I HAVE never been wild about key skills being tackled separately from the context in which they operate. The whole point about these crucial chunks of human competence is that you can apply them in the real world. Intelligent action, sadly, is not really appreciated in our society, unless it is expressed in writing.
For people at work, such matters as literacy, numeracy, and social skills are warm-blooded and breathing, not dead pieces of parchment in an examination room. The problem with the woeful Teacher Training Agency computerised maths test, offering 15 seconds to do a sum while seated at a computer, is that it bears no resemblance to the context in which decision-making would take place in school. Hire a deputy head to jump up and down on trainees and swear at them if you want reality.

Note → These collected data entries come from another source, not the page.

(* ===== verification/RegistryCrash.v ===== *)
(** * Deaths of lock holders inside the registry

    The payloads a holder of the control mutex can leave in shared memory when it dies inside
    [register_segment], [unregister] or the repair itself. The structure assignments of
    [publish_slot] and [clear_slot_for_recovery] copy their bytes in any order and can stop after
    any of them. The repair then finds one slot whose name may have been cut short. *)

From S2P Require Import Prelude Types Sync Security Lifecycle Registry.

(** ** Structure assignment, byte by byte *)

(** [old] after the bytes selected by [sel] have been overwritten by those of [new]; [off] is the
    offset of the field in the structure. *)
Fixpoint torn_bytes (sel : nat → bool) (off : nat) (old new : bytes) : bytes :=
  match old, new with
  | a :: old', b :: new' => (if sel off then b else a) :: torn_bytes sel (S off) old' new'
  | _, _ => []
  end.

Definition torn_uint (n : nat) (sel : nat → bool) (off : nat) (old new : Z) : Z :=
  le_int (torn_bytes sel off (le_bytes n old) (le_bytes n new)).

(** The assignment [dst = src] of two [RegistryEntry], under way. *)
Definition copy_bytes (sel : nat → bool) (dst src : RegistryEntry) : RegistryEntry :=
  mkRegistryEntry
    (torn_uint 4 sel 0 (seq_storage dst) (seq_storage src))
    (torn_bytes sel 8 (e_name dst) (e_name src))
    (torn_uint 8 sel 72 (e_total_size dst) (e_total_size src))
    (torn_uint 4 sel 80 (e_segment_type dst) (e_segment_type src))
    (torn_uint 4 sel 84 (e_owner_pid dst) (e_owner_pid src))
    (torn_uint 8 sel 88 (e_owner_start_time dst) (e_owner_start_time src))
    (torn_uint 4 sel 96 (e_flags dst) (e_flags src))
    (torn_uint 8 sel 104 (e_created_at_ns dst) (e_created_at_ns src))
    (torn_uint 8 sel 112 (e_last_seen_ns dst) (e_last_seen_ns src)).

(** What a slot holds while [publish_slot] runs: the odd sequence, the structure assignment under
    way, the odd sequence again, the even one. *)
Inductive publish_state (sl source : RegistryEntry) : RegistryEntry → Prop :=
  | ps_begin : publish_state sl source (set_entry_seq (u32 (seq_storage sl + 1)) sl)
  | ps_copying sel :
      publish_state sl source (copy_bytes sel (set_entry_seq (u32 (seq_storage sl + 1)) sl) source)
  | ps_odd : publish_state sl source (set_entry_seq (u32 (seq_storage sl + 1)) source)
  | ps_even : publish_state sl source (publish_slot sl source).
(* ===== verification/Layout.v ===== *)
(** * The shared-memory ABI: [shm_header.h], [shm_sync.h], [shm_ring.h]

    The structs of the shared memory as member lists, laid out by the rules of the System V ABI
    (each member at the next multiple of its alignment, the size a multiple of the largest
    alignment), the static assertions on them, and the offsets at which the other files have the
    fields of the signed block and of a registry slot. [pthread_mutex_t] belongs to the C library:
    its size and alignment are a parameter. *)

From S2P Require Import Prelude Types Sync RingMem RingCells RingBytes Security Lifecycle Registry.

(** ** Object types and struct layout *)

Record ctype := CType { sizeof : Z; alignof : Z }.

Definition uint8_t : ctype := CType 1 1.
Definition uint16_t : ctype := CType 2 2.
Definition uint32_t : ctype := CType 4 4.
Definition uint64_t : ctype := CType 8 8.
Definition char_t : ctype := CType 1 1.

Definition array (n : Z) (t : ctype) : ctype := CType (n * sizeof t) (alignof t).

(** The next multiple of [a]. *)
Definition round_up (pos a : Z) : Z := (pos + a - 1) / a * a.

Abbreviation members := (list (string * ctype)).

(** The members with their offsets, the first free byte being [pos]. *)
Fixpoint place (pos : Z) (ms : members) : list (string * (Z * ctype)) :=
  match ms with
  | [] => []
  | (f, t) :: ms' =>
      let off := round_up pos (alignof t) in (f, (off, t)) :: place (off + sizeof t) ms'
  end.

Fixpoint place_end (pos : Z) (ms : members) : Z :=
  match ms with
  | [] => pos
  | (_, t) :: ms' => place_end (round_up pos (alignof t) + sizeof t) ms'
  end.

(** A struct declared with [alignas(a)]; [struct] has no such specifier. *)
Definition struct_aligned (a : Z) (ms : members) : ctype :=
  let al := foldr (λ m, Z.max (alignof m.2)) a ms in CType (round_up (place_end 0 ms) al) al.

Definition struct (ms : members) : ctype := struct_aligned 1 ms.

(** The offset and the type of a member. *)
Fixpoint member (f : string) (l : list (string * (Z * ctype))) : option (Z * ctype) :=
  match l with
  | [] => None
  | (g, m) :: l' => if String.eqb f g then Some m else member f l'
  end.

Definition offsetof (ms : members) (f : string) : option Z := fst <$> member f (place 0 ms).

(** ** The structs *)

Definition ShmHeader_members (pthread_mutex_t : ctype) : members :=
  [("magic", uint32_t); ("version_major", uint16_t); ("version_minor", uint16_t);
   ("segment_type", uint32_t); ("flags", uint32_t); ("total_size", uint64_t);
   ("payload_size", uint64_t); ("meta_offset", uint32_t); ("meta_size", uint32_t);
   ("payload_offset", uint32_t); ("creator_pid", uint32_t); ("created_at_ns", uint64_t);
   ("creator_start_time", uint64_t); ("name", array SHMFX_NAME_BYTES char_t);
   ("hmac", array SHMFX_HMAC_BYTES uint8_t); ("owner_pid", uint32_t); ("_pad0", uint32_t);
   ("owner_start_time", uint64_t); ("ref_count", uint32_t); ("state", uint32_t);
   ("heartbeat_counter", uint64_t); ("heartbeat_last_ns", uint64_t);
   ("control_mutex", pthread_mutex_t); ("_reserved", array 16 uint8_t)]%string.

Definition RecordRingMeta_members : members :=
  [("record_max", uint32_t); ("record_stride", uint32_t); ("producer_mode", uint32_t);
   ("consumer_mode", uint32_t); ("lost_count", uint64_t); ("_reserved", array 40 uint8_t)]%string.

Definition RegistryEntry_members : members :=
  [("seq_storage", uint32_t); ("_pad0", uint32_t); ("name", array SHMFX_NAME_BYTES char_t);
   ("total_size", uint64_t); ("segment_type", uint32_t); ("owner_pid", uint32_t);
   ("owner_start_time", uint64_t); ("flags", uint32_t); ("_pad1", uint32_t);
   ("created_at_ns", uint64_t); ("last_seen_ns", uint64_t); ("_reserved", array 8 uint8_t)]%string.

Definition RegistryPayload_members : members :=
  [("count_storage", uint32_t); ("_pad0", uint32_t); ("bitmap", array REGISTRY_BITMAP_BYTES uint8_t);
   ("_align", array 120 uint8_t);
   ("slots", array MAX_REGISTRY_ENTRIES (struct RegistryEntry_members))]%string.

Definition RingCursor_members : members :=
  [("pos_storage", uint64_t); ("_pad", array (CACHE_LINE_SIZE - sizeof uint64_t) uint8_t)]%string.

Definition RingCursor : ctype := struct_aligned CACHE_LINE_SIZE RingCursor_members.

Definition RingSlotHeader_members : members := [("seq_storage", uint64_t)]%string.

Definition RingRecordHeader_members : members :=
  [("len", uint32_t); ("type", uint16_t); ("flags", uint16_t); ("user", uint64_t)]%string.

(** ** The static assertions

    On the sizes, alignments and offsets of the structs, of [shm_header.h], [shm_sync.h],
    [shm_ring.h] and [shm_types.h]. *)

Definition offset_is (ms : members) (f : string) (off : Z) : bool := bool_decide (offsetof ms f = Some off).

Definition header_asserts (pthread_mutex_t : ctype) : bool :=
  let ms := ShmHeader_members pthread_mutex_t in
  (sizeof (struct ms) =? SHMFX_HEADER_SIZE) && (8 <=? alignof (struct ms)) &&
  offset_is ms "hmac" SHMFX_IMMUTABLE_BYTES && offset_is ms "owner_pid" 160 &&
  offset_is ms "owner_start_time" 168 && offset_is ms "control_mutex" 200 &&
  (sizeof pthread_mutex_t <=? 40) && (sizeof (struct RecordRingMeta_members) =? 64) &&
  (sizeof (struct RegistryEntry_members) =? 128) &&
  (sizeof (struct RegistryPayload_members) =? 256 + 128 * MAX_REGISTRY_ENTRIES).

Definition sync_asserts : bool :=
  (sizeof RingCursor =? CACHE_LINE_SIZE) && (alignof RingCursor =? CACHE_LINE_SIZE) &&
  (sizeof (struct RingSlotHeader_members) =? sizeof uint64_t).

Definition ring_asserts : bool :=
  (sizeof (struct RingRecordHeader_members) =? 16) && (alignof (struct RingRecordHeader_members) =? 8).

Definition types_asserts : bool :=
  (sizeof uint64_t <=? SHMFX_CACHE_LINE_BYTES) &&
  (Z.land SHMFX_CACHE_LINE_BYTES (SHMFX_CACHE_LINE_BYTES - 1) =? 0).

Definition static_asserts (pthread_mutex_t : ctype) : bool :=
  types_asserts && sync_asserts && ring_asserts && header_asserts pthread_mutex_t.

(** ** The offsets the other files use *)

(** The fields of the signed block of a header, in the order and at the places of [immutable_bytes]. *)
Lemma immutable_offsets t :
  offsetof (ShmHeader_members t) <$>
    ["magic"; "version_major"; "version_minor"; "segment_type"; "flags"; "total_size"; "payload_size";
     "meta_offset"; "meta_size"; "payload_offset"; "creator_pid"; "created_at_ns"; "creator_start_time";
     "name"; "hmac"]%string =
  Some <$> [0; 4; 6; 8; 12; 16; 24; 32; 36; 40; 44; 48; 56; 64; SHMFX_IMMUTABLE_BYTES].
Proof. reflexivity. Qed.

(** The fields of a registry slot, where the byte-wise copy of a slot has them. *)
Lemma entry_offsets :
  offsetof RegistryEntry_members <$>
    ["seq_storage"; "name"; "total_size"; "segment_type"; "owner_pid"; "owner_start_time"; "flags";
     "created_at_ns"; "last_seen_ns"]%string =
  Some <$> [0; 8; 72; 80; 84; 88; 96; 104; 112].
Proof. reflexivity. Qed.

(** ** What the assertions say about the mutex *)

(** [pthread_mutex_t] as the C library declares it: 8-aligned, its size a multiple of that. *)
Record mutex_abi (t : ctype) : Prop := {
  ma_align : alignof t = 8;
  ma_size : 0 ≤ sizeof t;
  ma_whole : sizeof t mod 8 = 0;
}.

(** C40: for an 8-aligned [pthread_mutex_t], the static assertions of [shm_types.h],
    [shm_sync.h], [shm_ring.h] and [shm_header.h] on sizes, alignments and offsets hold exactly
    when the mutex takes 40 bytes; so the structs are laid out as documented on x86-64, and with
    the 48-byte mutex of glibc on AArch64 the headers do not compile. *)
Theorem static_asserts_iff t : mutex_abi t → static_asserts t = true ↔ sizeof t = 40.
Proof.
  destruct t as [n a]. intros [Ea H0 Hm]. cbn in *. subst a. split.
  - unfold static_asserts. intros [_ H]%andb_true_iff. unfold header_asserts in H. cbv zeta in H.
    repeat apply andb_true_iff in H as [H ?].
    apply Z.eqb_eq in H. change (sizeof (struct (ShmHeader_members (CType n 8))))
      with (round_up (round_up (200 + n) 1 + 16) 8) in H. unfold round_up, SHMFX_HEADER_SIZE in H. zlia.
  - intros ->. vm_compute. reflexivity.
Qed.

Lemma static_asserts_iff_witness :
  static_asserts (CType 40 8) = true ∧ static_asserts (CType 48 8) ≠ true.
Proof.
  split.
  - apply (static_asserts_iff (CType 40 8)); [by split|reflexivity].
  - intros H. apply (static_asserts_iff (CType 48 8)) in H; [discriminate H|by split].
Defined.
Lemma gc_fold sys now es w :
  world_ok w → NoDup (entry_name <$> es) →
  Forall (λ e, entries w !! entry_name e = Some (erase e)) es →
  pass es w (fold_left (λ w e, gc_entry mx_new sys now e w) es w).
Proof.
  revert w. induction es as [|e es IH]; intros w H Hnd Hes; cbn [fold_left].
  { split; try done. by left. }
  rewrite fmap_cons in Hnd. apply NoDup_cons in Hnd as [Hni Hnd].
  apply Forall_cons in Hes as [He Hes]. pose proof (gc_entry_local sys now e w H He) as S.
  assert (Hne : ∀ x, x ∈ es → entry_name x ≠ entry_name e).
  { intros x Hx Ex. apply Hni. rewrite <-Ex. by apply list_elem_of_fmap_2. }
  destruct (IH (gc_entry mx_new sys now e w)) as [H1 H2 H3 H4 H5 H6 H7 H8 H9 H10]; [apply S|done| |].
  { apply Forall_forall. intros x Hx. rewrite (ls_entries _ _ _ _ S) by by apply Hne.
    by eapply (proj1 (Forall_forall _ _) Hes). }
  split; [done|etrans; [apply S|done]|by rewrite H3, (ls_registry _ _ _ _ S)
    |by rewrite H4, (ls_next _ _ _ _ S)|by rewrite H5, (ls_heartbeat _ _ _ _ S)|..].
  - rewrite H6. apply gc_entry_resources. by apply (reg_ready_constructed mx_new), H.
  - intros nm. destruct (H7 nm) as [->|]; [|by right].
    destruct (decide (nm = entry_name e)) as [->|]; [apply S|left; by apply S].
  - intros nm [? ?]%not_elem_of_cons. rewrite H8 by done. by apply S.
  - intros nm [? ?]%not_elem_of_cons. rewrite H9 by done. by apply S.
  - intros id Hid Hr. rewrite H10.
    + apply S; [|done]. apply Hid. rewrite fmap_cons. apply elem_of_cons. by left.
    + intros nm Hnm. rewrite (ls_names _ _ _ _ S).
      * apply Hid. rewrite fmap_cons. apply elem_of_cons. by right.
      * apply list_elem_of_fmap in Hnm as (x&->&Hx). by apply Hne.
    + unfold reg_id in *. by rewrite (ls_registry _ _ _ _ S).
Qed.

(** What [list] hands to the janitor. *)
Lemma listed_entries w :
  world_ok w →
  let es := list_spec [] (rg_payload (registry_of mx_new w)) (seq 0 NSLOTS) in
  NoDup (entry_name <$> es) ∧
  Forall (λ e, entries w !! entry_name e = Some (erase e)) es ∧
  (∀ nm e, entries w !! nm = Some e → ∃ x, x ∈ es ∧ erase x = e ∧ entry_name x = nm).
Proof.
  intros H es. pose proof (proj1 (proj2 (wo_reg _ _ H))) as Hwf.
  pose proof (list_spec_all _ Hwf) as Hp. fold es in Hp. fold (entries w) in Hp.
  assert (Hn : entry_name <$> es ≡ₚ (map_to_list (entries w)).*1).
  { change (entry_name <$> es) with ((entry_name ∘ erase) <$> es). rewrite list_fmap_compose, Hp.
    apply reflexive_eq. rewrite <-list_fmap_compose. apply Forall_fmap_ext_1, Forall_forall.
    intros [nm e] Hx%elem_of_map_to_list. by destruct (reg_map_entry _ _ _ Hwf Hx) as (_&?&_). }
  split_and!.
  - rewrite Hn. apply NoDup_fst_map_to_list.
  - apply Forall_forall. intros e He. apply (list_elem_of_fmap_2 erase) in He. rewrite Hp in He.
    apply list_elem_of_fmap in He as ([nm e']&He&Hx%elem_of_map_to_list). cbn in He. subst e'.
    destruct (reg_map_entry _ _ _ Hwf Hx) as (_&Hnm&_).
    change (entry_name (erase e)) with (entry_name e) in Hnm. by rewrite Hnm.
  - intros nm e He. assert (Hin : e ∈ erase <$> es).
    { rewrite Hp. apply list_elem_of_fmap. exists (nm, e). split; [done|]. by apply elem_of_map_to_list. }
    apply list_elem_of_fmap in Hin as (x&->&Hx). exists x. split_and!; try done.
    by destruct (reg_map_entry _ _ _ Hwf He) as (_&?&_).
Qed.
(** ** [create] *)

(** The signed header and the entry of a segment just created as [h]. *)
Record created (sys : Sys) (o : CreateOptions) (w : W) (h : ShmHandle) (w' : W) (hdr : ShmHeader) : Prop := {
  cr_handle : h = mkShmHandle (Some (w_next w)) (co_total_size o) true ReadWrite true;
  cr_absent : w_names w !! co_name o = None;
  cr_names : w_names w' = <[co_name o := w_next w]> (w_names w);
  cr_header : ∃ signed,
    sign_header_if_enabled (sys_keys sys) (initial_header sys o
      (align_up (u64 (SHMFX_HEADER_SIZE + co_meta_size o)) SHMFX_CACHE_LINE_BYTES)) = (Value tt, signed) ∧
    hdr = set_heartbeat (monotonic_ns (sys_os sys)) signed;
  cr_object : w_objs w' !! w_next w = Some (mkSegment (co_total_size o) hdr mx_new
                (BytesBody (replicate (Z.to_nat (co_total_size o - SHMFX_HEADER_SIZE)) 0)));
  cr_headers id : (id < w_next w)%nat → headers w' !! id = headers w !! id;
  cr_next : w_next w' = S (w_next w);
  cr_entries : entries w' = if bool_decide (co_name o = REGISTRY_NAME) then entries w
                            else <[co_name o := erase (registry_entry sys o hdr)]> (entries w);
  cr_resources : resources w' = (w_fds w + 1, w_maps w + 1);
  cr_heartbeat : hb_headers (w_heartbeat w') = hb_headers (w_heartbeat w) ++ [Z.of_nat (w_next w)];
  cr_registry : w_registry w' = w_registry w;
  cr_size : u64 (SHMFX_HEADER_SIZE + co_meta_size o) ≤ co_total_size o ≤ MAX_SEGMENT_SIZE;
  cr_payload : align_up (u64 (SHMFX_HEADER_SIZE + co_meta_size o)) SHMFX_CACHE_LINE_BYTES ≤ co_total_size o;
}.

Lemma created_fields sys o w h w' hdr :
  created sys o w h w' hdr →
  ∃ d, hdr = set_heartbeat (monotonic_ns (sys_os sys)) (set_hmac d (initial_header sys o
         (align_up (u64 (SHMFX_HEADER_SIZE + co_meta_size o)) SHMFX_CACHE_LINE_BYTES))).
Proof. intros C. destruct (cr_header _ _ _ _ _ _ C) as (hs&Es&->). destruct (sign_header_fields _ _ _ _ Es) as [d ->]. by exists d. Qed.

Definition create_outcome (sys : Sys) (o : CreateOptions) (w : W) (r : Result ShmHandle * W) : Prop :=
  let '(res, w') := r in
  world_ok w' ∧ evolves w w' ∧
  match res with
  | Value h => ∃ hdr, created sys o w h w' hdr
  | Error _ => fail_unlink sys (co_name o) = None → unchanged w w'
  end.

(** The listed entries satisfy what the quota check relies on. *)
Lemma listed_valid w :
  world_ok w →
  let es := list_spec [] (rg_payload (registry_of mx_new w)) (seq 0 NSLOTS) in
  Forall entry_valid es ∧ sum_sizes es = total (entries w) ∧ Z.of_nat (length es) < 2 ^ 32.
Proof.
  intros H es. pose proof (proj1 (proj2 (wo_reg _ _ H))) as Hwf. pose proof (list_spec_all _ Hwf) as Hp.
  fold es in Hp. fold (entries w) in Hp. split_and!.
  - destruct (listed_entries mx_new w H) as (_&Hes&_). fold es in Hes.
    eapply Forall_impl; [exact Hes|]. intros e He.
    pose proof (wo_entries _ _ H _ _ He) as (Hv&_&Hsz). by split.
  - rewrite <-sum_sizes_erase. by apply sum_sizes_perm.
  - rewrite <-(length_fmap erase es), Hp, length_fmap, length_map_to_list.
    pose proof (reg_map_size_bound _ (wf_inj _ Hwf)) as Hb. fold (entries w) in Hb.
    assert (HN : NSLOTS = 1024%nat) by done. lia.
Qed.

Lemma total_insert_le m nm e :
  map_Forall entry_good m → total (<[nm := e]> m) ≤ e_total_size e + total m.
Proof.
  intros H. rewrite <-insert_delete_eq, total_insert by apply lookup_delete_eq.
  pose proof (total_delete_le m nm H). lia.
Qed.

(** The world of a new segment once its heartbeat is registered. *)
Lemma grown_heartbeat nm w w1 :
  world_ok w → grown nm w w1 →
  let w2 := set_heartbeats (register_owner (Z.of_nat (w_next w)) (w_heartbeat w1)) w1 in
  world_ok w2 ∧
  hb_headers (w_heartbeat w2) = hb_headers (w_heartbeat w) ++ [Z.of_nat (w_next w)] ∧
  Z.of_nat (w_next w) ∉ hb_headers (w_heartbeat w).
Proof.
  intros H G w2. assert (Hn : Z.of_nat (w_next w) ∉ hb_headers (w_heartbeat w)).
  { intros Hin%(wo_heartbeat _ _ H). lia. }
  assert (E : hb_headers (w_heartbeat w2) = hb_headers (w_heartbeat w) ++ [Z.of_nat (w_next w)]).
  { cbn [w2 set_heartbeats w_heartbeat]. rewrite (gr_heartbeat _ _ _ G). by apply hb_headers_register. }
  split; [|done]. apply ok_set_heartbeats; [|apply G]. intros p Hp. change (register_owner _ _) with (w_heartbeat w2) in Hp.
  rewrite E in Hp. rewrite (gr_next _ _ _ G).
  apply elem_of_app in Hp as [Hp%(wo_heartbeat _ _ H)| ->%list_elem_of_singleton]; lia.
Qed.

(** The end of the handle of a segment whose registration failed. *)
Lemma create_abandon sys nm w w1 w2 size hdr body :
  world_ok w → grown nm w w1 → w_objs w1 !! w_next w = Some (mkSegment size hdr mx_new body) →
  decode_state (state hdr) = Some Active → resources w1 = (w_fds w + 1, w_maps w + 1) →
  same_but_reg (set_heartbeats (register_owner (Z.of_nat (w_next w)) (w_heartbeat w1)) w1) w2 →
  reg_ready mx_new w2 → entries w2 = entries w → world_ok w2 →
  let h := mkShmHandle (Some (w_next w)) size true ReadWrite true in
  let w' := handle_reset mx_new sys h (shm_unlink sys nm w2).2 in
  world_ok w' ∧ evolves w w' ∧ (fail_unlink sys nm = None → unchanged w w').
Proof.
  intros H G Eo Est Hres S Hr Ee H2 h w'. set (w3 := (shm_unlink sys nm w2).2) in *.
  destruct (grown_heartbeat nm w w1 H G) as (_&Eh&Hn).
  pose proof (local_unlink mx_new sys nm None w2 H2) as S3. fold w3 in S3.
  assert (Hh3 : headers w3 = headers w1).
  { apply map_eq. intros j. rewrite (ls_headers _ _ _ _ _ S3) by done. by rewrite (sb_headers _ _ S). }
  assert (Hob : ∃ m b, w_objs w3 !! w_next w = Some (mkSegment size hdr m b)).
  { apply headers_lookup. rewrite Hh3. apply headers_lookup. eauto. }
  destruct Hob as (m&b&Hob).
  assert (Ew' : w' = close (munmap (upd_header (set_ref_count (u32 (ref_count hdr - 1))) (w_next w)
                                      (drop_heartbeat h (w_next w) w3)))).
  { unfold w'. rewrite (handle_reset_plain sys h (w_next w)); [|done..|by eexists|].
    - by rewrite (seg_lookup _ _ _ _ Hob).
    - rewrite (seg_lookup _ _ _ _ Hob). cbn. by rewrite Est. }
  destruct (handle_reset_ok sys h w3 (ls_ok _ _ _ _ _ S3)) as [Hok Hev]. fold w' in Hok, Hev.
  split; [done|]. split.
  { etrans; [by eapply grown_evolves|]. etrans; [|exact Hev]. by apply evolves_same. }
  intros Hf. rewrite Ew'. unfold drop_heartbeat, w3. cbn [owner_ h]. unfold shm_unlink.
  rewrite Hf, (sb_names _ _ S). cbn [set_heartbeats w_names]. rewrite (gr_names _ _ _ G), lookup_insert_eq.
  split.
  - cbn. by rewrite delete_insert_id by apply G.
  - rewrite <-Ee. unfold ManagerInv.entries. f_equal. f_equal.
    rewrite <-(registry_of_upd_seg mx_new (with_header (set_ref_count (u32 (ref_count hdr - 1)))) (w_next w) w2);
      [done|right; by intros []].
  - intros id Hid. change (headers (upd_header (set_ref_count (u32 (ref_count hdr - 1))) (w_next w) w2) !! id = headers w !! id).
    unfold headers, upd_header, upd_seg. cbn [set_objs w_objs]. rewrite lookup_fmap, lookup_alter_ne by lia.
    rewrite <-lookup_fmap. change (headers w2 !! id = headers w !! id). rewrite (sb_headers _ _ S).
    apply (grown_headers nm w w1); [done|lia].
  - unfold resources in *. cbn. rewrite (sb_fds _ _ S), (sb_maps _ _ S). cbn.
    injection Hres as -> ->. f_equal; lia.
  - cbn. rewrite hb_headers_unregister, (sb_heartbeat _ _ S).
    change (w_heartbeat (set_heartbeats ?x w1)) with x. cbn in Eh. rewrite Eh, filter_app, filter_cons_False by (by intros []).
    rewrite filter_nil, app_nil_r. apply filter_all. intros q Hq ->. done.
  - cbn. rewrite (sb_registry _ _ S). apply G.
Qed.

I remember a headteacher a few years ago who was an ace at solving on paper hypothetical problems in an imaginary school. The art teacher has fallen out with the cleaner? No problem. He was all sweetness and light, producing neatly crafted armchair solutions. Unfortunately he was a complete cretin when it came to running his own school: A plus for the armchair theory, D minus for the real world practical.
Now the Treasury has proposed that schools must prepare children to be entrepreneurs. This was followed by demands from enthusiasts that even young children in primary schools should run a business. My heart sank. Surely the wretched Acme Garden Gnome Company was not to be disinterred yet again. I thought it had been safely laid to rest.
For those with a short memory let me fill in the history. There was a craze, a few years ago, for primary children to set up a manufacturing company. Hours were spent crafting and painting hideous papier-mache gnomes, or other pieces of tasteless junk, which were then sold.
There would have been little wrong with this harmless activity, apart from the disproportionate amount of time some children spent on it, had it not been commercialised.
It was the pretence that this was real world business which spoiled it. Seven-year-old managing directors met earnestly with classmates to discuss whether to invest the meagre profits in opening another "production line" and make even more unwanted artefacts, or just blow the lot on lollipops and call it a day.
Gullible relatives, eager to help children and schools, performed a disservice to entrepreneurship by actually purchasing this debris. It was fun, but it was cushioned, not a genuine business at all: no rent to pay, no electricity bills, no charge for teachers' time. In the cruel world of commerce the Acme Garden Gnome Company would have gone bust. As with pyramid selling and chain letters, you soon run out of friends and relatives.
In any case, customers of these futile companies could barely wait until midnight a few days later. In pitch darkness they tiptoed out and dumped their pointless products, as soon as was decent, on the nearest rubbish tip. There the gnomes lay, decomposing in a museum of failed capitalist initiatives, until the next junior entrepreneurial primary school gleefully removed and recycled them.
Real businesses must have a product or service that people feel they need and are willing to pay for over a longer period. I cannot see the point of giving very young people a largely false impression that they have acquired the key skills of the successful trader. Short of inventing a new acne cream, most young entrepreneurs would be better off developing their imagination and industry in school, and applying them later.
The solution, however, is quite simple. The Government must now give papier-mache gnomes privileged status. We should immediately set up Gnometrack, a national co-ordinating body for these diverse initiatives.
Then, even if the gnomes explode, melt, or cause global warming, huge government subsidies can be poured into the ailing companies. Seven-year-old directors will pay themselves massive bonuses, despite being technically bankrupt, and the European Union can establish a colossal multinational gnome mountain in a cave near Brussels. That's what I would call developing key skills in a real life context.